Work instruction >> Every line of the records below from the line with "destruct fuel as" up to and including the line with "rewrite Elen, length_app." must be reproduced exactly, and no line outside that range.

Exercise materials below:

Lemma base64_quad c0 c1 c2 c3 s k buf :
  (k mod 4 = 0)%nat → (∀ c, 0 <= base64_decode_digit c < 256) →
  base64_loop (c0 :: c1 :: c2 :: c3 :: s) k 0 buf =
  base64_loop s (4 + k) 0 (buf ++ base64_bytes
    (64 * (64 * (64 * base64_decode_digit c0 + base64_decode_digit c1) + base64_decode_digit c2) +
     base64_decode_digit c3)).
Proof.
  intros Hk Hd. pose proof (Hd c0). pose proof (Hd c1). pose proof (Hd c2). pose proof (Hd c3).
  assert (∀ j, (0 < j < 4)%nat → ((j + k) mod 4 =? 0)%nat = false) as Hj.
  { intros j Hj. apply Nat.eqb_neq. rewrite Nat.Div0.add_mod, Hk, Nat.add_0_r, Nat.Div0.mod_mod.
    rewrite Nat.mod_small; lia. }
  pose proof (Hj 1%nat ltac:(lia)) as Hj1. pose proof (Hj 2%nat ltac:(lia)) as Hj2. pose proof (Hj 3%nat ltac:(lia)) as Hj3.
  cbn [Nat.add] in Hj1, Hj2, Hj3. cbn [base64_loop]. rewrite Hj1, Hj2, Hj3.
  change (S (S (S (S k)))) with (4 + k)%nat.
  assert ((4 + k) mod 4 = 0)%nat as -> by (rewrite Nat.Div0.add_mod, Hk; reflexivity). cbn [Nat.eqb].
  set (d0 := base64_decode_digit c0) in *. set (d1 := base64_decode_digit c1) in *.
  set (d2 := base64_decode_digit c2) in *. set (d3 := base64_decode_digit c3) in *.
  rewrite (wrap_u32_small (64 * 0 + d0)) by lia. change (64 * 0 + d0) with d0.
  rewrite (wrap_u32_small (64 * d0 + d1)), (wrap_u32_small (64 * (64 * d0 + d1) + d2)) by lia.
  by rewrite wrap_u32_small by lia.
Qed.

Lemma base64_decode_digit_bound c : 0 <= base64_decode_digit c < 256.
Proof.
  unfold base64_decode_digit, isdigit, islower, isupper.
  repeat (match goal with |- context [if ?b then _ else _] => destruct b eqn:? end); zbool; lia.
Qed.

Lemma base64_loop_encode s k buf :
  (k mod 4 = 0)%nat → Forall is_byte s →
  ∃ z, base64_loop (base64_encode s) k 0 buf = buf ++ s ++ z ∧ Forall (eq 0) z ∧ (length z <= 2)%nat.
Proof.
  revert k buf. induction s as [|a|a b|a b c s IH] using list_ind3; intros k buf Hk Hs; cbn [base64_encode].
  - exists []. cbn. rewrite app_nil_r. split; [done|]. split; [constructor|lia].
  - apply Forall_cons in Hs as [Ha _]. rewrite base64_quad by (done || apply base64_decode_digit_bound).
    change (base64_decode_digit 61) with 0. unfold is_byte in *.
    rewrite !base64_digit_decode by (Z.to_euclidean_division_equations; lia). exists [0; 0]. cbn [base64_loop].
    split; [|split; [by repeat constructor|simpl; lia]].
    cbn [app]. rewrite <- (base64_bytes_join a 0 0) by (unfold is_byte; lia). do 2 f_equal.
    Z.to_euclidean_division_equations; lia.
  - apply Forall_cons in Hs as [Ha Hs]. apply Forall_cons in Hs as [Hb _].
    rewrite base64_quad by (done || apply base64_decode_digit_bound).
    change (base64_decode_digit 61) with 0. unfold is_byte in *.
    rewrite !base64_digit_decode by (Z.to_euclidean_division_equations; lia). exists [0]. cbn [base64_loop].
    split; [|split; [by repeat constructor|simpl; lia]].
    cbn [app]. rewrite <- (base64_bytes_join a b 0) by (unfold is_byte; lia). do 2 f_equal.
    Z.to_euclidean_division_equations; lia.
  - apply Forall_cons in Hs as [Ha Hs]. apply Forall_cons in Hs as [Hb Hs]. apply Forall_cons in Hs as [Hc Hs].
    rewrite base64_quad by (done || apply base64_decode_digit_bound). unfold is_byte in Ha, Hb, Hc.
    rewrite !base64_digit_decode by (Z.to_euclidean_division_equations; lia).
    replace (64 * (64 * (64 * (a / 4) + (a mod 4 * 16 + b / 16)) + (b mod 16 * 4 + c / 64)) + c mod 64)
      with (65536 * a + 256 * b + c) by (Z.to_euclidean_division_equations; lia).
    rewrite base64_bytes_join by done.
    destruct (IH (4 + k)%nat (buf ++ [a; b; c])) as (z & E & Hz & Hl); [|done|].
    { rewrite Nat.Div0.add_mod, Hk. reflexivity. }
    exists z. rewrite E. split; [by rewrite <- !app_assoc|done].
Qed.

Lemma cstr_zeros s z : cstring s → Forall (eq 0) z → cstr (s ++ z) = s.
Proof.
  intros Hs Hz. destruct Hz as [|x z <- Hz]; [rewrite app_nil_r; by apply cstr_cstring|by apply cstr_app].
Qed.

(** What the module reads out of the credentials of a client. *)
Lemma base64_decode_encode s :
  cstring s → (length s <= 253)%nat →
  ∃ m, base64_decode 256 (base64_encode s) = Done m ∧ cstr m = s.
Proof.
  intros Hs Hl. destruct (base64_loop_encode s 0 []) as (z & E & Hz & Hzl); [done| |].
  { eapply Forall_impl; [exact Hs|]. intros c. unfold is_char, is_byte. lia. }
  exists (s ++ z). unfold base64_decode, strcpy_into. rewrite E. cbn [app]. rewrite length_app.
  destruct (Nat.ltb_spec (length s + length z) 256); [|lia]. split; [done|]. by apply cstr_zeros.
Qed.

(** ** The file of the users *)

(** A user as the file can hold it. *)
Record good_user (u : auth_user_t) : Prop := {
  gu_name : au_name u ≠ [];
  gu_name_text : cstring (au_name u) ∧ c_colon ∉ au_name u ∧ c_lf ∉ au_name u;
  gu_passwd_text : cstring (au_passwd u) ∧ c_lf ∉ au_passwd u ∧ c_cr ∉ au_passwd u;
  gu_length : (length (au_name u) <= 63)%nat ∧ (length (au_passwd u) <= 62)%nat
}.

Definition user_line (u : auth_user_t) : bytes := au_name u ++ c_colon :: au_passwd u ++ [c_lf].

Lemma chomp_line s : c_lf ∉ s → c_cr ∉ s → chomp (s ++ [c_lf]) = s.
Proof.
  intros H1 H2. induction s as [|c s IH]; [done|]. apply not_elem_of_cons in H1 as [H1 H1'], H2 as [H2 H2'].
  cbn [app chomp]. rewrite !(proj2 (Z.eqb_neq c _)) by congruence. cbn [orb]. by rewrite IH.
Qed.

Lemma read_user_line u : good_user u → read_user (cstr (user_line u)) = Done u.
Proof.
  intros [_ (Hn & Hc & _) (Hp & Hl & Hr) [Hnl Hpl]]. unfold user_line.
  rewrite cstr_cstring.
  2: { apply cstring_app. split; [done|]. constructor; [done|]. apply cstring_app. split; [done|].
       by repeat constructor. }
  unfold read_user. rewrite strchr_app by done. cbn [deref mbind res_bind].
  rewrite take_app_length, (cons_middle c_colon), app_assoc, drop_app_length' by (rewrite length_app; simpl; lia).
  rewrite length_app. cbn [length]. unfold AUTH_FIELD. destruct (Nat.ltb_spec 64 (length (au_name u))); [lia|].
  destruct (Nat.ltb_spec 64 (S (length (au_passwd u) + 1))); [lia|]. cbn [orb].
  rewrite chomp_line by done. by destruct u.
Qed.

Lemma fgets_all_lines fuel us :
  Forall good_user us → (length us <= fuel)%nat →
  fgets_all fuel 256 (concat (user_line <$> us)) = user_line <$> us.
Proof.
  intros H. revert fuel. induction H as [|u us Hu H IH]; intros fuel Hf; [by destruct fuel|].
  destruct fuel as [|fuel]; [simpl in Hf; lia|]. rewrite fmap_cons. cbn [concat].
  destruct Hu as [Hne (Hn & Hc & Hnl) (Hp & Hl & _) [Hlen Hlen']].
  set (rest := concat (user_line <$> us)) in *.
  assert (user_line u ++ rest = (au_name u ++ c_colon :: au_passwd u) ++ c_lf :: rest) as El.
  { unfold user_line. by rewrite <- !app_assoc, <- app_comm_cons, <- !app_assoc. }
  assert (strchr (user_line u ++ rest) c_lf = Some (length (au_name u ++ c_colon :: au_passwd u))) as Es.
  { rewrite El. apply strchr_app. rewrite elem_of_app, elem_of_cons. intros [?|[?|?]]; done. }
  assert (length (user_line u) = S (length (au_name u ++ c_colon :: au_passwd u))) as Elen.
  { unfold user_line. rewrite !length_app. cbn [length]. rewrite length_app. simpl. lia. }
  assert (min 255 (S (length (au_name u ++ c_colon :: au_passwd u))) = length (user_line u)) as Emin.
  { rewrite Elen, length_app. cbn [length]. lia. }
  destruct (user_line u ++ rest) as [|x m] eqn:E; [by destruct (au_name u)|]. cbn [fgets_all]. rewrite Es.
  cbn [pred]. rewrite Emin, <- E, take_app_length, drop_app_length, IH; [done|]. simpl in Hf. lia.
Qed.

Lemma read_users_lines us i :
  Forall good_user us → (i + length us < AUTH_USERS)%nat → read_users (user_line <$> us) i = Done us.
Proof.
  intros H. revert i. induction H as [|u us Hu H IH]; intros i Hi; [done|]. rewrite fmap_cons. cbn [read_users].
  rewrite read_user_line by done. cbn [mbind res_bind length] in *.
  destruct (Nat.ltb_spec (S i) AUTH_USERS); [|lia]. cbn [mbind res_bind]. rewrite IH by lia. done.
Qed.

Lemma user_lines_length us : (length us <= length (concat (user_line <$> us)))%nat.
Proof.
  induction us as [|u us IH]; [done|]. rewrite fmap_cons. cbn [concat length]. rewrite length_app.
  unfold user_line at 1. rewrite length_app. simpl. lia.
Qed.

Lemma read_file_users us auth :
  Forall good_user us → (length us < AUTH_USERS)%nat →
  read_htpasswd_file (Some (concat (user_line <$> us))) auth = Done (Auth (htpasswd_mtime auth) us).
Proof.
  intros H Hl. unfold read_htpasswd_file.
  rewrite fgets_all_lines by (done || apply user_lines_length). by rewrite read_users_lines by done.
Qed.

End of Exercise materials.

Response area >>
  destruct fuel as [|fuel]; [simpl in Hf; lia|]. rewrite fmap_cons. cbn [concat].
  destruct Hu as [Hne (Hn & Hc & Hnl) (Hp & Hl & _) [Hlen Hlen']].
  set (rest := concat (user_line <$> us)) in *.
  assert (user_line u ++ rest = (au_name u ++ c_colon :: au_passwd u) ++ c_lf :: rest) as El.
  { unfold user_line. by rewrite <- !app_assoc, <- app_comm_cons, <- !app_assoc. }
  assert (strchr (user_line u ++ rest) c_lf = Some (length (au_name u ++ c_colon :: au_passwd u))) as Es.
  { rewrite El. apply strchr_app. rewrite elem_of_app, elem_of_cons. intros [?|[?|?]]; done. }
  assert (length (user_line u) = S (length (au_name u ++ c_colon :: au_passwd u))) as Elen.
  { unfold user_line. rewrite !length_app. cbn [length]. rewrite length_app. simpl. lia. }
  assert (min 255 (S (length (au_name u ++ c_colon :: au_passwd u))) = length (user_line u)) as Emin.
  { rewrite Elen, length_app. cbn [length]. lia. }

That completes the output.